About Leigh Syndrome
The New York Center for Rare Diseases supports the mission and guidelines of the Genetic and Rare Diseases Information Center (GARD). The following information is provided by the NIH.
Summary
Leigh syndrome is a rare, inherited neurodegenerative condition. It usually becomes apparent in infancy, often after a viral infection. Signs and symptoms usually progress rapidly. Early symptoms may include poor sucking ability; loss of head control and motor skills; loss of appetite; vomiting; and seizures. As the condition progresses, symptoms may include weakness and lack of muscle tone; spasticity; movement disorders; cerebellar ataxia; and peripheral neuropathy. Complications can lead to impairment of respiratory, heart and kidney function. The term "Leigh-like syndrome" is often used for people with features that are strongly suggestive of Leigh syndrome but who do not meet the diagnostic criteria. The inheritance of Leigh syndrome depends on where the responsible gene is located in each case. This is because it can be due to genetic changes in either mitochondrial DNA or nuclear DNA: Mitochondrial DNA-associated Leigh syndrome follows a mitochondrial inheritance pattern (also called maternal inheritance). Nuclear gene-encoded Leigh syndrome may be inherited in an autosomal recessive or X-linked manner.
Causes
What Causes This Disease?
Genetic Mutations: Leigh syndrome is caused by genetic mutations, also known as pathogenic variants. Genetic mutations can be hereditary, when parents pass them down to their children, or they may occur randomly when cells are dividing. Genetic mutations may also result from contracted viruses, environmental factors, such as UV radiation from sunlight exposure, or a combination of any of these.
If you suspect you may have this disease, you may want to start collecting your family health history. Information such as other family members who have had similar symptoms, when their/your symptoms first appeared, or exposures to any potential disease-causing environmental factors should be discussed with your medical team.
Disruption in Metabolism: Leigh syndrome is caused by a disruption in a person's metabolism. Metabolism is the series of chemical reactions in our body that turns the food we eat into energy and removes toxins. Hormones and specific proteins, called enzymes, help make the right chemical reactions happen in the right order. However, genetic changes can prevent hormones or enzymes from working properly, which can lead to a disruption in metabolism such as energy not being created for the body or toxins not being removed from the body.
Impaired Mitochondrial Function: Leigh syndrome is caused by an impairment, or issue, in mitochondrial function. Mitochondria make the energy needed for cells to work properly. When mitochondria are unable to produce enough energy for a cell, the cell can become damaged or can die. Depending on the location and number of damaged cells, different organs and body systems can be affected.
Can This Disease Be Passed Down From Parent to Child?
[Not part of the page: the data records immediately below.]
(** The order produced by [build_stops]. *)
Lemma build_stops_order (requests : list R) (S : list StopEvent) :
  build_stops rid origin dest pickup_key resolve requests = Ok S →
  precedence S
  ∧ pickup_leads
      (λ k, ∃ req, req ∈ requests ∧ rid req = k
                   ∧ is_Some (resolve (origin req))) S.
Proof.
  unfold build_stops. intros H.
  apply bind_Ok in H as (rs & Hrs & H).
  destruct (add_pickups rid origin resolve 0 rs [] ∅) as [P po] eqn:HP.
  apply add_pickups_spec in HP as (new & -> & Hnew & _ & Hpres);
    [|intros k j; by rewrite lookup_empty].
  destruct (add_dropoffs_spec rs po ([] ++ new)) as (D & HD & Hdrop).
  rewrite HD in H. cbn [app] in H.
  pose proof (sorted_perm _ _ _ _ H) as Hperm.
  pose proof (sorted_ascending _ _ _ H) as Hasc.
  assert (Hkey : ∀ e1 e2, e1 ∈ S → e2 ∈ S →
            stop_kind e1 = pickup → stop_kind e2 = dropoff →
            stop_requestId e1 = stop_requestId e2 →
            priority e1 < priority e2).
  { intros e1 e2 H1 H2 K1 K2 Hid.
    rewrite Hperm in H1, H2.
    apply elem_of_app in H1 as [H1|H1];
      [|apply Hdrop in H1 as [? _]; congruence].
    apply elem_of_app in H2 as [H2|H2];
      [apply Hnew in H2 as [? _]; congruence|].
    apply Hnew in H1 as (_ & j & Hj & Hle).
    apply Hdrop in H2 as (_ & ->).
    rewrite <- Hid, Hj. cbn. lia. }
  split.
  - intros i j e1 e2 H1 H2 K1 K2 Hid.
    eapply (ascending_lookup_lt priority); [exact Hasc|exact H1|exact H2|].
    apply Hkey; try done; by eapply list_elem_of_lookup_2.
  - intros j e2 H2 K2 (req & Hreq & Hid & Hres).
    rewrite <- (sorted_perm _ _ _ _ Hrs) in Hreq.
    destruct (Hpres req Hreq Hres) as (e1 & He1 & K1 & Hid1).
    assert (He1S : e1 ∈ S) by (rewrite Hperm; apply elem_of_app; by left).
    destruct (list_elem_of_lookup_1 _ _ He1S) as [i Hi].
    exists i, e1. repeat split; try done; [|congruence].
    eapply (ascending_lookup_lt priority); [exact Hasc|exact Hi|exact H2|].
    apply Hkey; try done; [by eapply list_elem_of_lookup_2|congruence].
Qed.

(** The stop sort itself never raises. *)
Lemma build_stops_returns (requests rs : list R) :
  Py.sorted py_lt pickup_key requests = Ok rs →
  ∃ S, build_stops rid origin dest pickup_key resolve requests = Ok S.
Proof.
  intros Hrs. unfold build_stops. rewrite Hrs; cbn.
  destruct (add_pickups rid origin resolve 0 rs [] ∅) as [P po].
  apply sorted_total. intros x y. unfold int_lt. eauto.
Qed.

End BuildFacts.

(** What the two functions return, in terms of the sorted stops. *)
Lemma local_shape (stops : gmap string StopItem)
    (provider : Coord → Coord → list Coord → option ProviderResponse)
    (vehicle_id : string) (requests : list Request) (result : RouteResult) :
  Local._calculate_route_locally stops provider vehicle_id requests = Ok result →
  ∃ S, Local.all_stops_of stops requests = Ok S
       ∧ waypoints result = Some (take 23 (coords <$> S))
       ∧ sequence result = Some (take 23 S).
Proof.
  unfold Local._calculate_route_locally. destruct requests as [|r rest].
  - intros [= <-]. exists []. repeat split.
  - intros H. apply bind_Ok in H as (S & HS & H). exists S. split; [done|].
    destruct (length (coords <$> S) <? 2)%nat eqn:E.
    + injection H as <-. cbn. apply Nat.ltb_lt in E.
      rewrite !take_ge; [done| |]; rewrite ?length_fmap in *; lia.
    + unfold limit_waypoints in H.
      destruct (23 <? length (coords <$> S))%nat eqn:E23.
      * injection H as <-. unfold route_or_degrade.
        destruct (call_provider _ _); done.
      * injection H as <-. apply Nat.ltb_ge in E23.
        unfold route_or_degrade. destruct (call_provider _ _); cbn;
          (rewrite !take_ge; [done| |]; rewrite ?length_fmap in *; lia).
Qed.

Lemma remote_shape (stops : gmap string StopItem)
    (provider : Coord → Coord → list Coord → option ProviderResponse)
    (vehicle_id : string) (requests : list Remote.JsonRequest)
    (result : RouteResult) :
  Remote.optimize_route stops provider vehicle_id requests = Ok result →
  (waypoints result = None ∧ sequence result = None)
  ∨ ∃ S, Remote.all_stops_of stops requests = Ok S
         ∧ waypoints result = Some (take 23 (coords <$> S))
         ∧ sequence result = Some (take 23 S).
Proof.
  unfold Remote.optimize_route. destruct requests as [|r rest].
  - intros [= <-]. by left.
  - intros H. apply bind_Ok in H as (S & HS & H).
    destruct (length (coords <$> S) <? 2)%nat eqn:E.
    + injection H as <-. by left.
    + right. exists S. split; [done|]. unfold limit_waypoints in H.
      destruct (23 <? length (coords <$> S))%nat eqn:E23.
      * injection H as <-. unfold route_or_degrade.
        destruct (call_provider _ _); done.
      * injection H as <-. apply Nat.ltb_ge in E23.
        unfold route_or_degrade. destruct (call_provider _ _); cbn;
          (rewrite !take_ge; [done| |]; rewrite ?length_fmap in *; lia).
Qed.

(** C2. In every sequence returned by either sequencing function, a
    pickup event of a request stands strictly before a dropoff event of
    the same request; and a dropoff of a request whose origin resolves is
    preceded by a pickup of that request.  Nothing is said about pickups
    and dropoffs of different requests. *)
Theorem pickup_precedes_dropoff :
  (∀ stops provider vehicle_id requests result seq,
     Local._calculate_route_locally stops provider vehicle_id requests
       = Ok result →
     sequence result = Some seq →
     precedence seq
     ∧ pickup_leads
         (λ k, ∃ req, req ∈ requests ∧ requestId req = k
                      ∧ is_Some (Cost.get_stop_coords stops (originStopId req)))
         seq)
  ∧ (∀ stops provider vehicle_id requests result seq,
       Remote.optimize_route stops provider vehicle_id requests = Ok result →
       sequence result = Some seq →
       precedence seq
       ∧ pickup_leads
           (λ k, ∃ req, req ∈ requests ∧ Remote.j_requestId req = k
                        ∧ is_Some (Remote.get_stop_coords stops
                                     (Remote.j_originStopId req)))
           seq).
Proof.
  split; intros stops provider vid requests result seq Hrun Hseq.
  - apply local_shape in Hrun as (S & HS & _ & Hq).
    rewrite Hq in Hseq. injection Hseq as <-.
    apply build_stops_order in HS as [Hp Hl].
    split; [by apply precedence_take | by apply pickup_leads_take].
  - apply remote_shape in Hrun as [[_ Hq]|(S & HS & _ & Hq)]; [congruence|].
    rewrite Hq in Hseq. injection Hseq as <-.
    apply build_stops_order in HS as [Hp Hl].
    split; [by apply precedence_take | by apply pickup_leads_take].
Qed.


(** C10. In every result the waypoint list and the stop sequence have the
    same length and the k-th waypoint is the coordinate of the k-th stop
    event; both are the same prefix of the lists built before the cap is
    applied, which are aligned in the same way. *)
Theorem waypoints_aligned_with_sequence :
  (∀ stops provider vehicle_id requests result,
     Local._calculate_route_locally stops provider vehicle_id requests
       = Ok result →
     ∃ S w q,
       Local.all_stops_of stops requests = Ok S
       ∧ waypoints result = Some w ∧ sequence result = Some q
       ∧ w = take 23 (coords <$> S) ∧ q = take 23 S
       ∧ length w = length q
       ∧ ∀ i, w !! i = coords <$> q !! i)
  ∧ (∀ stops provider vehicle_id requests result,
       Remote.optimize_route stops provider vehicle_id requests = Ok result →
       (waypoints result = None ∧ sequence result = None)
       ∨ ∃ S w q,
           Remote.all_stops_of stops requests = Ok S
           ∧ waypoints result = Some w ∧ sequence result = Some q
           ∧ w = take 23 (coords <$> S) ∧ q = take 23 S
           ∧ length w = length q
           ∧ ∀ i, w !! i = coords <$> q !! i).
Proof.
  split.
  - intros stops provider vid requests result Hrun.
    apply local_shape in Hrun as (S & HS & Hw & Hq).
    exists S, (take 23 (coords <$> S)), (take 23 S).
    repeat split; try done.
    + by rewrite <- fmap_take, length_fmap.
    + intros i. by rewrite <- fmap_take, list_lookup_fmap.
  - intros stops provider vid requests result Hrun.
    apply remote_shape in Hrun as [?|(S & HS & Hw & Hq)]; [by left|right].
    exists S, (take 23 (coords <$> S)), (take 23 S).
    repeat split; try done.
    + by rewrite <- fmap_take, length_fmap.
    + intros i. by rewrite <- fmap_take, list_lookup_fmap.
Qed.

(** C7. When the stops are built, there are at least two of them and the
    provider call on the capped waypoints fails, the local sequencing
    function returns a result with empty route, distance 0 and duration 0
    whose waypoints and sequence are the capped lists handed to the
    provider. *)
Theorem provider_failure_degrades (stops : gmap string StopItem)
    (provider : Coord → Coord → list Coord → option ProviderResponse)
    (vehicle_id : string) (requests : list Request) (S : list StopEvent) :
  Local.all_stops_of stops requests = Ok S →
  2 ≤ length S →
  call_provider provider (limit_waypoints (coords <$> S) S).1 = None →
  Local._calculate_route_locally stops provider vehicle_id requests
  = Ok {| route := []; distance := 0; duration := 0;
          waypoints := Some (limit_waypoints (coords <$> S) S).1;
          sequence := Some (limit_waypoints (coords <$> S) S).2 |}.
Proof.
  intros HS Hlen Hfail. unfold Local._calculate_route_locally.
  destruct requests as [|r rest].
  - vm_compute in HS. injection HS as <-. cbn in Hlen. lia.
  - rewrite HS. cbn [mbind Exc_bind].
    destruct (length (coords <$> S) <? 2)%nat eqn:E.
    + apply Nat.ltb_lt in E. rewrite length_fmap in E. lia.
    + destruct (limit_waypoints (coords <$> S) S) as [w q]. cbn in Hfail.
      unfold route_or_degrade. by rewrite Hfail.
Qed.

(** A request list whose sort keys are not of one comparable type makes
    both functions raise at their first statement. *)
Lemma local_not_uniform_raises (stops : gmap string StopItem)
    (provider : Coord → Coord → list Coord → option ProviderResponse)
    (vehicle_id : string) (requests : list Request) :
  ¬ uniform Local.pickup_key requests →
  Local._calculate_route_locally stops provider vehicle_id requests
  = Raise TypeError.
Proof.
  intros Hnu. unfold Local._calculate_route_locally.
  destruct requests as [|r rest]; [destruct Hnu; left; cbn; lia|].
  unfold Local.all_stops_of, build_stops.
  by rewrite (sorted_not_uniform _ _ Hnu).
Qed.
Yes. It is possible for a biological parent to pass down genetic mutations that cause or increase the chances of getting this disease to their child. This is known as inheritance. Knowing whether other family members have previously had this disease, also known as family health history, can be very important information for your medical team.
There are multiple ways, or patterns, a disease can be inherited depending on the gene(s) involved. Based on GARD's current data, this disease can be inherited in the following pattern(s):
Mitochondrial Inheritance: Mitochondrial inheritance means the genetic mutation is located in a specific type of DNA, called mtDNA. mtDNA is found within the cell's mitochondria. Mitochondria are tiny structures that produce energy for the body. Genetic mutations within mtDNA can prevent the mitochondria from working properly.
During human conception, egg cells, or the cells that come from the female parent, provide mitochondria. If a female parent is affected by a mitochondrial genetic mutation, there is a 100% chance their child inherits the mutated gene. However, the child may or may not be affected by the disease. A male parent cannot pass mitochondrial genetic mutations to their children.
Autosomal Recessive: Autosomal means the gene involved is located on one of the numbered chromosomes. Recessive means that a child must inherit two copies of the mutated gene, one from each biological parent, to be affected by the disease. A carrier is a person who only has one copy of the genetic mutation. A carrier usually doesn't show any symptoms of the disease.
If both biological parents are carriers, there is a 25% chance their child inherits both copies of the mutated gene and is affected by the disease. Additionally, there is a 50% chance their child inherits only one copy of the mutated gene and is a carrier.
X-Linked: X-linked inheritance means the genetic mutation is located on the X chromosome, one of the sex chromosomes. The male sex chromosome pair consists of one X and one Y chromosome (XY). The female sex chromosome pair consists of two X chromosomes (XX). Because males have just one X chromosome, it takes only one copy of the mutated gene to cause the disease. Females that have one copy of the mutated gene may have symptoms similar to those experienced by affected males, but usually have less severe symptoms, or no symptoms at all.
Female parents with one X-linked mutated gene have a 50% chance of passing on the mutation to each of their biological children. Male parents with an X-linked mutated gene will pass on the mutation to all their female children but cannot pass the mutation on to their male children.